I'm still relatively a newbie...but I've gained a decent amount of experience using the STL's vector class. Right now, there are only 4 iterator functions (begin, end, rbegin, and rend). However, on more than one occasion, I've noticed that it would be extremely useful if there were a member function that would return an iterator to a certain index to a vector, rather than just the beginning or end.

For example, say I want to erase the 5th element in my vector of ints. There would be no way for me to call the erase function without an iterator...so I have been resorting to something stupid like this:

vector<int> myVector;
vector<int>::iterator it = myVector.begin();

for (int i = 0; i<5; i++)
it++;

myVector.erase(it);

In other words, making a O(n) algorithm to simply get an iterator to this location to then pass to erase. Is there any other way around this? Why doesn't the STL Vector class come with such a function to convert an index into an iterator...or why don't functions such as erase accept an index?

Thanks in advance


Last edited on
You do know you can simply + and - on iterators and do this:

myVector.erase(myVector.begin()+4);
The problem is that only random access iterators support the idea of adding scalars to them in constant time.

For all other iterators, finding an iterator to the nth element of a container requires essentially OP's for loop, which is O(n).

If you are looking for the fastest, but least general, solution, then use firedraco's solution.

If you are looking for the most general solution, then use std::advance:

1
2
3
4
vector<int>::iterator it( myVector.begin() );
assert( myVector.size() > 5 );
std::advance( it, 5 );
myVector.erase( it );


Did not look to see if it already does, but a slick implementation of advance() would specialize on random access iterators and implement it with firedraco's solution and fall back to the O(n) algorithm for other iterator types.
The problem is that only random access iterators support the idea of adding scalars to them in constant time.

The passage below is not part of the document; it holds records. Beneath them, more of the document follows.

(** * Key-event decoding of the [keyboard] package

    A shallow embedding of the escape-sequence decoder and of the frame
    assembler of [keyboard_common.go] / the POSIX half of the package:
    [parse_escape_sequence], [extract_event] and [inputEventsProducer].

    Bytes are [Byte.byte], buffers and Go strings are [list byte], the
    [Key] and [rune] fields are integers in [Z] with the width of their Go
    types written out where a conversion can wrap.  A send on the
    [input_comm] channel is recorded in the list of events sent so far. *)

From Stdlib Require Import ZArith List Lia Bool Arith.
From Stdlib.Strings Require Import Byte.
Import ListNotations.

Local Open Scope Z_scope.

(** ** Bytes *)

(** The numeric value of a byte, as Go's [Key(b)] or [rune(b)] sees it. *)
Definition byte_val (b : byte) : Z := Z.of_N (Byte.to_N b).

(** The byte of a value in [0, 255]; anything else is mapped to 0. *)
Definition byte_of_Z (z : Z) : byte :=
  match Byte.of_N (Z.to_N z) with
  | Some b => b
  | None => x00
  end.

(** ** The data model: [Key], [keyEvent], [input_event] *)

(** [type Key uint16] *)
Definition Key : Type := Z.

(** Conversion of a Go [int] to [uint16]: the low 16 bits. *)
Definition uint16 (z : Z) : Z := z mod 65536.

(** The errors that travel through the pipeline come from [syscall.Read];
    a Go [error] value is [nil] ([None]) or one of them. *)
Inductive error : Type :=
| Errno (code : Z).

Record keyEvent : Type := mkKeyEvent {
  key : Key;           (* One of Key* constants *)
  rune : Z;            (* A unicode character *)
  err : option error   (* Error in case if input failed *)
}.

Record input_event : Type := mkInputEvent {
  data : list byte;
  ierr : option error
}.

(** Key constants: [KeyF1 Key = 0xFFFF - iota] and the following ones. *)
Definition KeyF1 : Key := 0xFFFF - 0.
Definition KeyF2 : Key := 0xFFFF - 1.
Definition KeyF3 : Key := 0xFFFF - 2.
Definition KeyF4 : Key := 0xFFFF - 3.
Definition KeyF5 : Key := 0xFFFF - 4.
Definition KeyF6 : Key := 0xFFFF - 5.
Definition KeyF7 : Key := 0xFFFF - 6.
Definition KeyF8 : Key := 0xFFFF - 7.
Definition KeyF9 : Key := 0xFFFF - 8.
Definition KeyF10 : Key := 0xFFFF - 9.
Definition KeyF11 : Key := 0xFFFF - 10.
Definition KeyF12 : Key := 0xFFFF - 11.
Definition KeyInsert : Key := 0xFFFF - 12.
Definition KeyDelete : Key := 0xFFFF - 13.
Definition KeyHome : Key := 0xFFFF - 14.
Definition KeyEnd : Key := 0xFFFF - 15.
Definition KeyPgup : Key := 0xFFFF - 16.
Definition KeyPgdn : Key := 0xFFFF - 17.
Definition KeyArrowUp : Key := 0xFFFF - 18.
Definition KeyArrowDown : Key := 0xFFFF - 19.
Definition KeyArrowLeft : Key := 0xFFFF - 20.
Definition KeyArrowRight : Key := 0xFFFF - 21.

(** The control keys the decoder names, and [KeyCtrlC] of the spec's test. *)
Definition KeyCtrlTilde : Key := 0x00.
Definition KeyCtrlC : Key := 0x03.
Definition KeyEsc : Key := 0x1B.
Definition KeySpace : Key := 0x20.
Definition KeyBackspace2 : Key := 0x7F.

(** The events the code builds: the zero value of the struct, and the
    composite literals [keyEvent{key: k}], [keyEvent{rune: r}] and
    [keyEvent{err: e}], whose other fields are zero. *)
Definition zero_event : keyEvent := mkKeyEvent 0 0 None.
Definition key_event (k : Key) : keyEvent := mkKeyEvent k 0 None.
Definition rune_event (r : Z) : keyEvent := mkKeyEvent 0 r None.
Definition err_event (e : error) : keyEvent := mkKeyEvent 0 0 (Some e).

(** ** Go's [strings.HasPrefix] *)

Module strings.

(** [HasPrefix(s, prefix)], that is
    [len(s) >= len(prefix) && s[:len(prefix)] == prefix], byte by byte. *)
Fixpoint HasPrefix (s prefix : list byte) {struct prefix} : bool :=
  match prefix with
  | [] => true
  | p :: prefix' =>
    match s with
    | [] => false
    | c :: s' => Byte.eqb c p && HasPrefix s' prefix'
    end
  end.

End strings.

(** ** Go's [unicode/utf8.DecodeRune]

    The decoder is the standard library's, not this package's; it is
    transcribed here from the library: the classification of the first
    byte (the library's 256-entry table [first], written as its ranges),
    the accept ranges of the second byte, and the assembling of the value
    with masks and shifts.  The library selects between the byte and
    [RuneError] in the one-byte cases with a mask; here it is written as
    a conditional. *)

Module utf8.

Definition RuneError : Z := 0xFFFD.

Definition locb : Z := 0x80.
Definition hicb : Z := 0xBF.

Definition maskx : Z := 0x3F.
Definition mask2 : Z := 0x1F.
Definition mask3 : Z := 0x0F.
Definition mask4 : Z := 0x07.

(** First nibble: index into [acceptRanges] (or F for the one-byte
    cases); second nibble: the length of the encoding. *)
Definition xx : Z := 0xF1. (* invalid: size 1 *)
Definition as_ : Z := 0xF0. (* ASCII: size 1 *)
Definition s1 : Z := 0x02. (* accept 0, size 2 *)
Definition s2 : Z := 0x13. (* accept 1, size 3 *)
Definition s3 : Z := 0x03. (* accept 0, size 3 *)
Definition s4 : Z := 0x23. (* accept 2, size 3 *)
Definition s5 : Z := 0x34. (* accept 3, size 4 *)
Definition s6 : Z := 0x04. (* accept 0, size 4 *)
Definition s7 : Z := 0x44. (* accept 4, size 4 *)

(** [first[p0]]: information about the first byte of a sequence. *)
Definition first (p0 : Z) : Z :=
  if p0 <? 0x80 then as_          (* 0x00-0x7F *)
  else if p0 <? 0xC2 then xx      (* 0x80-0xC1 *)
  else if p0 <? 0xE0 then s1      (* 0xC2-0xDF *)
  else if p0 =? 0xE0 then s2
  else if p0 <? 0xED then s3      (* 0xE1-0xEC *)
  else if p0 =? 0xED then s4
  else if p0 <? 0xF0 then s3      (* 0xEE-0xEF *)
  else if p0 =? 0xF0 then s5
  else if p0 <? 0xF4 then s6      (* 0xF1-0xF3 *)
  else if p0 =? 0xF4 then s7
  else xx.                        (* 0xF5-0xFF *)

(** [acceptRanges[i]]: lowest and highest value of the second byte. *)
Definition acceptRanges (i : Z) : Z * Z :=
  match i with
  | 0 => (locb, hicb)
  | 1 => (0xA0, hicb)
  | 2 => (locb, 0x9F)
  | 3 => (0x90, hicb)
  | 4 => (locb, 0x8F)
  | _ => (0, 0)
  end.

(** [DecodeRune(p)]: the first rune of [p] and its width; [(RuneError, 0)]
    on an empty [p], [(RuneError, 1)] on an invalid or incomplete
    encoding. *)
Definition DecodeRune (p : list byte) : Z * nat :=
  match p with
  | [] => (RuneError, 0%nat)
  | p0 :: t0 =>
    let x := first (byte_val p0) in
    if as_ <=? x then
      (if x =? xx then RuneError else byte_val p0, 1%nat)
    else
      let sz := Z.land x 7 in
      let accept := acceptRanges (Z.shiftr x 4) in
      if Z.of_nat (length p) <? sz then (RuneError, 1%nat)
      else
        match t0 with
        | [] => (RuneError, 1%nat)
        | p1 :: t1 =>
          let b1 := byte_val p1 in
          if (b1 <? fst accept) || (snd accept <? b1) then (RuneError, 1%nat)
          else if sz <=? 2 then
            (Z.lor (Z.shiftl (Z.land (byte_val p0) mask2) 6)
                   (Z.land b1 maskx), 2%nat)
          else
            match t1 with
            | [] => (RuneError, 1%nat)
            | p2 :: t2 =>
              let b2 := byte_val p2 in
              if (b2 <? locb) || (hicb <? b2) then (RuneError, 1%nat)
              else if sz <=? 3 then
                (Z.lor (Z.lor (Z.shiftl (Z.land (byte_val p0) mask3) 12)
                              (Z.shiftl (Z.land b1 maskx) 6))
                       (Z.land b2 maskx), 3%nat)
              else
                match t2 with
                | [] => (RuneError, 1%nat)
                | p3 :: _ =>
                  let b3 := byte_val p3 in
                  if (b3 <? locb) || (hicb <? b3) then (RuneError, 1%nat)
                  else
                    (Z.lor (Z.lor (Z.lor
                       (Z.shiftl (Z.land (byte_val p0) mask4) 18)
                       (Z.shiftl (Z.land b1 maskx) 12))
                       (Z.shiftl (Z.land b2 maskx) 6))
                       (Z.land b3 maskx), 4%nat)
                end
            end
        end
  end.

End utf8.

(** ** The UTF-8 encoding of a scalar value (RFC 3629)

    What "a valid UTF-8 scalar value of n bytes at the head" means, stated
    without the decoder: the head of the buffer is [utf8_encoding r] for a
    Unicode scalar value [r]. *)

Definition is_scalar (r : Z) : Prop :=
  0 <= r <= 0x10FFFF /\ ~ (0xD800 <= r <= 0xDFFF).

Definition utf8_encoding (r : Z) : list byte :=
  if r <? 0x80 then [byte_of_Z r]
  else if r <? 0x800 then
    [byte_of_Z (0xC0 + r / 64); byte_of_Z (0x80 + r mod 64)]
  else if r <? 0x10000 then
    [byte_of_Z (0xE0 + r / 4096); byte_of_Z (0x80 + (r / 64) mod 64);
     byte_of_Z (0x80 + r mod 64)]
  else
    [byte_of_Z (0xF0 + r / 262144); byte_of_Z (0x80 + (r / 4096) mod 64);
     byte_of_Z (0x80 + (r / 64) mod 64); byte_of_Z (0x80 + r mod 64)].

(** The well-formed UTF-8 byte sequences (The Unicode Standard, table
    3-7): [wf_head p r n] when [p] starts with the [n] bytes of a
    well-formed sequence whose value is [r]. *)
Definition continuation (b : byte) : Prop := 0x80 <= byte_val b <= 0xBF.

Inductive wf_head : list byte -> Z -> nat -> Prop :=
| wf_head1 (b0 : byte) (rest : list byte) :
    byte_val b0 <= 0x7F ->
    wf_head (b0 :: rest) (byte_val b0) 1
| wf_head2 (b0 b1 : byte) (rest : list byte) :
    0xC2 <= byte_val b0 <= 0xDF ->
    continuation b1 ->
    wf_head (b0 :: b1 :: rest)
      ((byte_val b0 - 0xC0) * 64 + (byte_val b1 - 0x80)) 2
| wf_head3 (b0 b1 b2 : byte) (rest : list byte) :
    0xE0 <= byte_val b0 <= 0xEF ->
    continuation b1 -> continuation b2 ->
    (byte_val b0 = 0xE0 -> 0xA0 <= byte_val b1) ->
    (byte_val b0 = 0xED -> byte_val b1 <= 0x9F) ->
    wf_head (b0 :: b1 :: b2 :: rest)
      ((byte_val b0 - 0xE0) * 4096 + (byte_val b1 - 0x80) * 64
       + (byte_val b2 - 0x80)) 3
| wf_head4 (b0 b1 b2 b3 : byte) (rest : list byte) :
    0xF0 <= byte_val b0 <= 0xF4 ->
    continuation b1 -> continuation b2 -> continuation b3 ->
    (byte_val b0 = 0xF0 -> 0x90 <= byte_val b1) ->
    (byte_val b0 = 0xF4 -> byte_val b1 <= 0x8F) ->
    wf_head (b0 :: b1 :: b2 :: b3 :: rest)
      ((byte_val b0 - 0xF0) * 262144 + (byte_val b1 - 0x80) * 4096
       + (byte_val b2 - 0x80) * 64 + (byte_val b3 - 0x80)) 4.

I think that should read: The problem is that only random access iterators support the idea of adding scalars to them.
I stand corrected.
Interesting...however I'm not quite sure I understand the difference between the two proposed methods (draco's method and the std::advance method)...they both appear to do the exact same thing...what's different about them?

Thanks again
Draco's method using operator+() works just with vectors. jsmith's method using std::advance() can be used with other containers as well.
That doesn't seem correct PanGalactic. The example for std::deque does exactly the same thing. Take a look at this.
http://cplusplus.com/reference/stl/deque/erase/
Draco's method using operator+() works just with vectors


Shouldn't it be containers with random access iterators?
Ah -- yes. Good point, kempofighter. I so rarely use deque that I forget that it, too, is a random access container.
Topic archived. No new replies allowed.